What is the Varithena Procedure?
When the venous system is working properly, blood from the great saphenous veins drains one way into the deep veins at the level of the groin into the saphenofemoral junction and into the common femoral veins and up to the heart. Similarly, venous blood in the small saphenous vein drains into the deep veins, namely the popliteal vein which is a continuation of the femoral vein at the level of the knee. Also, venuos blood goes through the perforator veins into the deep veins at the level of the foot, ankle, lower leg, mid leg, behind the knee, lower thigh, mid thigh and upper thigh … The netire system works in harmony and venous harmony means that there is egress of blood out of the lower extremities on a continuous basis. This harmony is assited by breathing and the negative pressure it creates in the chest, essentially ‘sucking’ blood out of the lower extremities. It is also aided by movement and this is where it is important to help this mechanism by developing and maintaining a strong calf muscle pump.
Of course, things get complicated and work inefficiently when the vein valves malfunction, as is the case with venous insufficiency. In this case, the vein valves in the superficial veins can leak causing varicose veins. This causes localized pooling of blood in the superficial veins. This is technically called segmental venous reflux.

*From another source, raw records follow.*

(** [for(; index > 0 && list->next; list = list->next, --index);] *)
Fixpoint step_next (index : nat) (list : ptr) : M heap (ptr * nat) :=
  match index with
  | O => mret (list, O)
  | S k => p ← next_of list; if p =? NULL then mret (list, index) else step_next k p
  end.
Fixpoint step_prev (index : nat) (list : ptr) : M heap (ptr * nat) :=
  match index with
  | O => mret (list, O)
  | S k => p ← prev_of list; if p =? NULL then mret (list, index) else step_prev k p
  end.
(** The second result is what is stored in [*index_exceeds], [None] when
    nothing is. *)
Definition DListItem_get (list : ptr) (index : Z) : M heap (ptr * option Z) :=
  if list =? NULL then mret (NULL, None) else
  fuel ← item_fuel; first ← walk_prev fuel list;
  '(p, rest) ← step_next (Z.to_nat index) first;
  mret (p, Some (Z.of_nat rest)).
Definition DListItem_get_by_relative_index (list : ptr) (index : Z) : M heap (ptr * option Z) :=
  if list =? NULL then mret (NULL, None) else
  if index >? 0 then '(p, rest) ← step_next (Z.to_nat index) list; mret (p, Some (Z.of_nat rest))
  else '(p, rest) ← step_prev (Z.to_nat (- index)) list; mret (p, Some (- Z.of_nat rest)).
(** The value of a local variable, indeterminate until it is written. *)
Definition written (v : option Z) : res Z :=
  match v with Some z => Ok z | None => UB Indeterminate end.

(** [for(; it && it->base.val->value != v; it = it->prev);] *)
Fixpoint find_prev (fuel : nat) (it v : ptr) : M heap ptr :=
  match fuel with
  | O => lift Diverges
  | S k => if it =? NULL then mret NULL else
           w ← DListItem_get_value it;
           if w =? v then mret it else p ← prev_of it; find_prev k p v
  end.
Fixpoint find_next (fuel : nat) (it v : ptr) : M heap ptr :=
  match fuel with
  | O => lift Diverges
  | S k => if it =? NULL then mret NULL else
           w ← DListItem_get_value it;
           if w =? v then mret it else p ← next_of it; find_next k p v
  end.
Definition DListItem_get_by_value (list v : ptr) : M heap ptr :=
  if list =? NULL then mret NULL else
  fuel ← item_fuel; it ← find_prev (S fuel) list v;
  if negb (it =? NULL) then mret it
  else n ← next_of list; find_next (S fuel) n v.

(** [for(; it; it = it->prev, ++count);] *)
Fixpoint count_prev (fuel : nat) (it : ptr) (n : Z) : M heap Z :=
  match fuel with
  | O => lift Diverges
  | S k => if it =? NULL then mret n else p ← prev_of it; count_prev k p (u64 (n + 1))
  end.
Fixpoint count_next (fuel : nat) (it : ptr) (n : Z) : M heap Z :=
  match fuel with
  | O => lift Diverges
  | S k => if it =? NULL then mret n else p ← next_of it; count_next k p (u64 (n + 1))
  end.
Definition DListItem_count (list : ptr) : M heap Z :=
  if list =? NULL then mret 0 else
  fuel ← item_fuel; p ← prev_of list;
  n ← count_prev (S fuel) p 0; count_next (S fuel) list n.

(** [for(; begin != list; begin = begin->next, ++index);] with an [int]. *)
Fixpoint index_from (fuel : nat) (it list : ptr) (index : Z) : M heap Z :=
  match fuel with
  | O => lift Diverges
  | S k => if it =? list then mret index else
           p ← next_of it;
           if index <? INT32_MAX then index_from k p list (index + 1) else lift (UB SignedOverflow)
  end.
Definition DListItem_index (list : ptr) : M heap Z :=
  if list =? NULL then mret ALIB_BAD_ARG else
  first ← DListItem_get_first_item list;
  fuel ← item_fuel; index_from fuel first list 0.

(** [while(list){ list->base.parent = parent; list = list->next; }] *)
Fixpoint parents_from (fuel : nat) (it par : ptr) : M heap unit :=
  match fuel with
  | O => lift Diverges
  | S k => if it =? NULL then mret tt else
           store_item it (fun i => set_base (set_parent par (base i)) i);;
           p ← next_of it; parents_from k p par
  end.
Definition DListItem_set_list_parent (list par : ptr) : M heap Z :=
  if list =? NULL then mret ALIB_BAD_ARG else
  q ← parent_of list;
  if q =? par then mret ALIB_OK else
  first ← DListItem_get_first_item list;
  fuel ← item_fuel; parents_from (S fuel) first par;; mret ALIB_OK.

(** * Insertion *)

(** [if(p) p->next = q;] and [if(p) p->prev = q;] *)
Definition set_next_if (p q : ptr) : M heap unit :=
  if p =? NULL then mret tt else store_item p (set_next q).
Definition set_prev_if (p q : ptr) : M heap unit :=
  if p =? NULL then mret tt else store_item p (set_prev q).

(** The guards all four functions share: [new_item] is NULL or has a parent. *)
Definition rejected (new_item : ptr) : M heap bool :=
  if new_item =? NULL then mret true else q ← parent_of new_item; mret (negb (q =? NULL)).

Definition DListItem_insert_after (list new_item : ptr) : M heap ptr :=
  if list =? NULL then DListItem_get_first_item new_item else
  r ← rejected new_item;
  if r : bool then mret list else
  new_item_end ← DListItem_get_last_item new_item;
  new_item ← DListItem_get_first_item new_item;
  par ← parent_of list; DListItem_set_list_parent new_item par;;
  n ← next_of list;
  store_item new_item_end (set_next n);;
  set_prev_if n new_item_end;;
  store_item new_item (set_prev list);;
  store_item list (set_next new_item);;
  mret new_item.
(** The item before [list] is written through without a check. *)
Definition DListItem_insert_before (list new_item : ptr) : M heap ptr :=
  if list =? NULL then DListItem_get_first_item new_item else
  r ← rejected new_item;
  if r : bool then mret list else
  new_item_end ← DListItem_get_last_item new_item;
  new_item ← DListItem_get_first_item new_item;
  par ← parent_of list; DListItem_set_list_parent new_item par;;
  store_item new_item_end (set_next list);;
  p ← prev_of list; store_item new_item (set_prev p);;
  store_item list (set_prev new_item_end);;
  p ← prev_of new_item; store_item p (set_next new_item);;
  mret new_item.
Definition DListItem_push_back (list new_item : ptr) : M heap ptr :=
  if list =? NULL then DListItem_get_first_item new_item else
  r ← rejected new_item;
  if r : bool then mret list else
  list ← DListItem_get_last_item list;
  new_item ← DListItem_get_first_item new_item;
  par ← parent_of list; DListItem_set_list_parent new_item par;;
  store_item list (set_next new_item);;
  store_item new_item (set_prev list);;
  mret new_item.
Definition DListItem_push_forward (list new_item : ptr) : M heap ptr :=
  if list =? NULL then DListItem_get_first_item new_item else
  r ← rejected new_item;
  if r : bool then mret list else
  new_item_end ← DListItem_get_last_item new_item;
  new_item ← DListItem_get_first_item new_item;
  par ← parent_of list; DListItem_set_list_parent new_item par;;
  list ← DListItem_get_first_item list;
  store_item list (set_prev new_item_end);;
  store_item new_item_end (set_next list);;
  mret new_item.

(** * Moving *)

(** [if(from->prev) from->prev->next = last->next;
     if(last->next) last->next->prev = from->prev;] *)
Definition unlink (from last : ptr) : M heap unit :=
  p ← prev_of from; (if p =? NULL then mret tt else n ← next_of last; store_item p (set_next n));;
  n ← next_of last; (if n =? NULL then mret tt else p ← prev_of from; store_item n (set_prev p)).
(** [from->prev = to; last->next = to->next; to->next = from;
     if(last->next) last->next->prev = last;], for [from] = [last]. *)
Definition link_after (from to : ptr) : M heap unit :=
  store_item from (set_prev to);;
  n ← next_of to; store_item from (set_next n);;
  store_item to (set_next from);;
  n ← next_of from; set_prev_if n from.
(** [from->prev = to->prev; last->next = to; to->prev = last;
     if(from->prev) from->prev->next = from;] *)
Definition link_before (from last to : ptr) : M heap unit :=
  p ← prev_of to; store_item from (set_prev p);;
  store_item last (set_next to);;
  store_item to (set_prev last);;
  p ← prev_of from; set_next_if p from.

Definition DListItem_move (list : ptr) (from_index to_index : Z) : M heap Z :=
  if list =? NULL then mret ALIB_BAD_ARG else
  if from_index =? to_index then mret (s64 from_index) else
  if from_index <? to_index then
    '(from, e) ← DListItem_get list from_index; exceeded ← lift (written e);
    if negb (s64 exceeded =? 0) then mret ALIB_BAD_INDEX else
    '(to, e) ← DListItem_get_by_relative_index from (s64 (u64 (to_index - from_index)));
    exceeded ← lift (written e);
    if negb (from =? to) then
      unlink from from;; link_after from to;; mret (s64 (u64 (to_index - exceeded)))
    else mret (s64 from_index)
  else
    '(to, e) ← DListItem_get list to_index; exceeded ← lift (written e);
    if negb (s64 exceeded =? 0) then mret ALIB_BAD_INDEX else
    '(from, e) ← DListItem_get_by_relative_index to (s64 (u64 (from_index - to_index)));
    exceeded ← lift (written e);
    if negb (exceeded =? 0) then mret ALIB_BAD_INDEX else
    if negb (from =? to) then
      unlink from from;; link_before from from to;; mret (s64 to_index)
    else mret (s64 from_index).
(** [DList_move] of an existing item, to an index that is not the last one. *)
Lemma move_dlist :
  j <> Z.of_nat n - 1 ->
  exists m, DList_move self i j (put_list self (summary xs fl) h)
      = Ok (j', put_list self (summary xs' fl) (set_items m h), [])
    /\ segs m (Chain self NULL xs' NULL :: cs).
Proof.
  intros Hlast.
  assert (Hmv : exists m, DListItem_move b i j (put_list self stepped h)
      = Ok (j', set_items m (put_list self stepped h), [])
    /\ segs m (Chain self NULL xs' NULL :: cs)).
  { assert ((if decide (i = 0%Z) then 1 else 0) < n)%nat by (case_decide; lia).
    destruct (decide (i < j)); [by apply move_up_ok; auto with lia|].
    rewrite Z.min_l by lia. by apply move_down_ok; auto with lia. }
  destruct Hmv as (m & E & S). exists m. split; [|done].
  unfold DList_move. rewrite self_null. ld.
  rewrite (proj2 (Z.eqb_neq i j)), (proj2 (Z.eqb_neq (Z.of_nat _) 1)) by lia. cbn [orb].
  rewrite (step_ends (fun _ => _)). ld. cbn [stepped begin_ end_ count].
  rewrite (bind_quiet _ _ _ _ _ E). whole.
  assert (Hr : s64 (u64 j') = j') by (apply s64_u64; lia). rewrite Hr.
  assert (Hn : length xs' = n) by apply moved_length.
  destruct (Z.eqb_spec j 0) as [Hj0|Hj0]; [|rewrite Z.geb_leb; destruct (Z.leb_spec (Z.of_nat n) j)].
  - rewrite bind_bind, (moved_first_inv Hj0). rule first_of S. st.
    unfold summary, set_begin, mret, M_ret. cbn [stepped end_ count items_ready_for_removal].
    by rewrite Hn, moved_last by lia.
  - rewrite bind_bind, (moved_last_inv ltac:(done)). rule last_of S. st.
    unfold summary, set_end, mret, M_ret. cbn [stepped begin_ count items_ready_for_removal].
    by rewrite Hn, moved_first by lia.
  - rewrite bind_mret. unfold stepped, summary, mret, M_ret.
    by rewrite Hn, moved_first, moved_last by lia.
Qed.
End moving.

(** A move from an index past the end. *)
Lemma move_refused h xs cs (i j : Z) :
  segs (items h) (Chain self NULL xs NULL :: cs) ->
  Z.of_nat (length xs) <= i < 2 ^ 62 -> 0 <= j < 2 ^ 62 -> i <> j ->
  Z.of_nat (length xs) <> 1 -> (0 < Z.of_nat (length xs) \/ 0 < i) ->
  DList_move self i j (put_list self (summary xs fl) h)
  = Ok (if Z.of_nat (length xs) =? 0 then ALIB_BAD_ARG else ALIB_BAD_INDEX,
        put_list self (summary xs fl) h, []).
Proof.
  intros Hs Hi Hj Hij Hn Hne. unfold DList_move. rewrite self_null. ld.
  rewrite (proj2 (Z.eqb_neq i j)), (proj2 (Z.eqb_neq (Z.of_nat _) 1)), (proj2 (Z.eqb_neq i 0)) by lia.
  cbn [orb]. rewrite bind_mret.
  assert (Hw : (i =? u64 (Z.of_nat (length xs) - 1)) = false).
  { apply Z.eqb_neq. destruct (decide (xs = [])) as [->|Hx%nonempty_length].
    - change (u64 _) with (2 ^ 64 - 1). lia.
    - rewrite u64_small by lia. lia. }
  rewrite Hw, bind_mret. ld. rewrite Z.geb_leb.
  assert (Hput : forall p, p = first xs NULL -> put_list self (set_begin p (summary xs fl)) h
    = put_list self (summary xs fl) h) by (intros p ->; done).
  assert (Hput' : forall p, p = last NULL xs -> put_list self (set_end p (summary xs fl)) h
    = put_list self (summary xs fl) h) by (intros p ->; done).
  destruct (decide (xs = [])) as [->|Hxs].
  - unfold DListItem_move. cbn [first last Z.eqb NULL]. rewrite bind_mret.
    destruct (Z.eqb_spec j 0); [|rewrite (proj2 (Z.leb_le _ _)) by (simpl; lia)]; rewrite bind_bind;
      cbn [DListItem_get_first_item DListItem_get_last_item Z.eqb NULL]; rewrite bind_mret; st;
      by rewrite ?Hput, ?Hput' by done.
  - apply nonempty_length in Hxs as Hx0. rewrite (proj2 (Z.eqb_neq (Z.of_nat _) 0)) by lia.
    assert (E : DListItem_move (first xs NULL) i j (put_list self (summary xs fl) h)
      = Ok (ALIB_BAD_INDEX, put_list self (summary xs fl) h, [])).
    { rewrite first_at. by apply (move_bad_ok (put_list self (summary xs fl) h) self xs cs Hs); lia. }
    rewrite (bind_quiet _ _ _ _ _ E).
    destruct (Z.eqb_spec j 0); [|destruct (Z.leb_spec (Z.of_nat (length xs)) j)].
    + rewrite bind_bind, first_at. rule first_of Hs. st. by rewrite Hput by done.
    + rewrite bind_bind, <- at_last. rule last_of Hs. st. by rewrite Hput' by done.
    + done.
Qed.
Lemma sweep_ok fuel : forall R A vA vR h,
  (length R < fuel)%nat -> Z.of_nat (length (A ++ R)) < 2 ^ 62 ->
  segs (items h) (Chain self NULL (A ++ R) NULL :: cs) ->
  Forall2 (owns (vals h)) A vA -> owned (vals h) (A ++ R) (vA ++ vR) ->
  let h0 := put_list self (summary (A ++ R) fl) h in
  if ends_marked R then remove_marked_from fuel self (first R NULL) h0 = UB NullDeref
  else exists m v, remove_marked_from fuel self (first R NULL) h0
      = Ok (tt, put_list self (summary (A ++ unmarked R) fl) (mkHeap m v (lists h)), swept R vR)
    /\ segs m (Chain self NULL (A ++ unmarked R) NULL :: cs)
    /\ owned v (A ++ unmarked R) (vA ++ kept R vR).
Proof.
  induction fuel as [|fuel IH]; intros R A vA vR h Hf Hsz Hs HA Ho h0; [lia|].
  destruct R as [|x R]; cbn [ends_marked first remove_marked_from].
  { exists (items h), (vals h). cbn [Z.eqb NULL]. unfold unmarked. rewrite filter_nil.
    assert (vR = []) as ->; [|split; [unfold h0; by destruct h|done]].
    destruct Ho as [Ho _]. apply Forall2_app_inv in Ho as [_ Ho]; [|by eapply Forall2_length].
    by apply Forall2_nil_inv_l in Ho. }
  destruct (node_middle _ _ _ _ _ _ Hs) as [Hx Hnode].
  rewrite (proj2 (Z.eqb_neq _ _)) by done.
  rewrite (bind_load_item h0 _ Hx _ _ Hnode). cbn [node base removed next].
  destruct vR as [|e vR].
  { destruct Ho as [Ho _]. apply Forall2_length in Ho. apply Forall2_length in HA.
    rewrite !length_app in Ho. simpl in Ho. lia. }
  destruct (mark x) eqn:Hmark.
  - destruct R as [|y R].
    { by apply bind_UB. }
    cbn [first].
    assert (Hprev : prev_of (addr y) h0 = Ok (addr x, h0, [])).
    { assert (Hs' := Hs). change (x :: y :: R) with ([x] ++ [y] ++ R) in Hs'.
      rewrite (app_assoc A [x]) in Hs'.
      destruct (node_middle h0 _ _ y R _ Hs') as [Hy Hny]. unfold prev_of.
      rewrite (bind_load_item _ _ Hy _ _ Hny). cbn [node prev]. by rewrite last_app. }
    rewrite (bind_quiet _ _ _ _ _ Hprev).
    destruct (owned_remove _ _ _ _ _ _ _ HA Ho) as [Hdrop Ho'].
    destruct (remove_item_dlist self Hself fl h A x (y :: R) cs Hsz Hs) as (m & E & S).
    { right. destruct Ho as [Ho _]. apply Forall2_app_inv in Ho as [_ Ho]; [|by eapply Forall2_length].
      apply Forall2_cons_1 in Ho as [[_ He] _]. by rewrite He. }
    rewrite Hdrop in E. cbn [fst snd] in E.
    assert (HA' : Forall2 (owns (delete (obj x) (vals h))) A vA).
    { destruct Ho' as [Ho' _]. apply Forall2_app_inv in Ho' as [? _]; [done|by eapply Forall2_length]. }
    specialize (IH (y :: R) A vA vR (mkHeap m (delete (obj x) (vals h)) (lists h))
      ltac:(simpl in *; lia) ltac:(rewrite length_app in *; simpl in *; lia) S HA' Ho').
    cbv zeta in IH. cbn [first lists] in IH.
    unfold unmarked. rewrite filter_cons_False by congruence. fold (unmarked (y :: R)).
    cbn [swept kept]. rewrite Hmark. destruct (ends_marked (y :: R)).
    + rewrite (bind_Ok _ _ _ _ _ _ E). unfold h0 in *. by rewrite IH.
    + destruct IH as (m' & v' & E' & S' & Ho''). exists m', v'. split; [|done].
      rewrite (bind_Ok _ _ _ _ _ _ E), E'. done.
  - replace (match R with [] => false | _ :: _ => ends_marked R end) with (ends_marked R)
      by (by destruct R).
    specialize (IH R (A ++ [x]) (vA ++ [e]) vR h).
    rewrite <- !app_assoc in IH. cbn [app] in IH.
    unfold unmarked. rewrite filter_cons_True by done. fold (unmarked R). cbn [swept kept]. rewrite Hmark.
    apply IH; [simpl in Hf; lia|done|done| |done].
    destruct Ho as [Ho _]. apply Forall2_app_inv in Ho as [_ Ho]; [|by eapply Forall2_length].
    apply Forall2_cons_1 in Ho as [Hxe _]. apply Forall2_app; [done|by constructor].
Qed.
End sweep.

When the valves at major junctions of the superficial veins leak, these conditions are called saphenofemoral and saphenopoliteal reflux. These conditions are generally treated with vein stripping, which is not recommended or performed much in the current era. They are also treated with newer technologies, called venous ablation. Venous ablation procedures are performed using radiofrequency energy (VNUS Closure), laser energy (EVLT Laser), mechanochemical techniques (ClariVein procedure), or the very newly FDA cleared procedures called VenaSeal (chemical glue) or Varithena (chemical Polidochanol foam).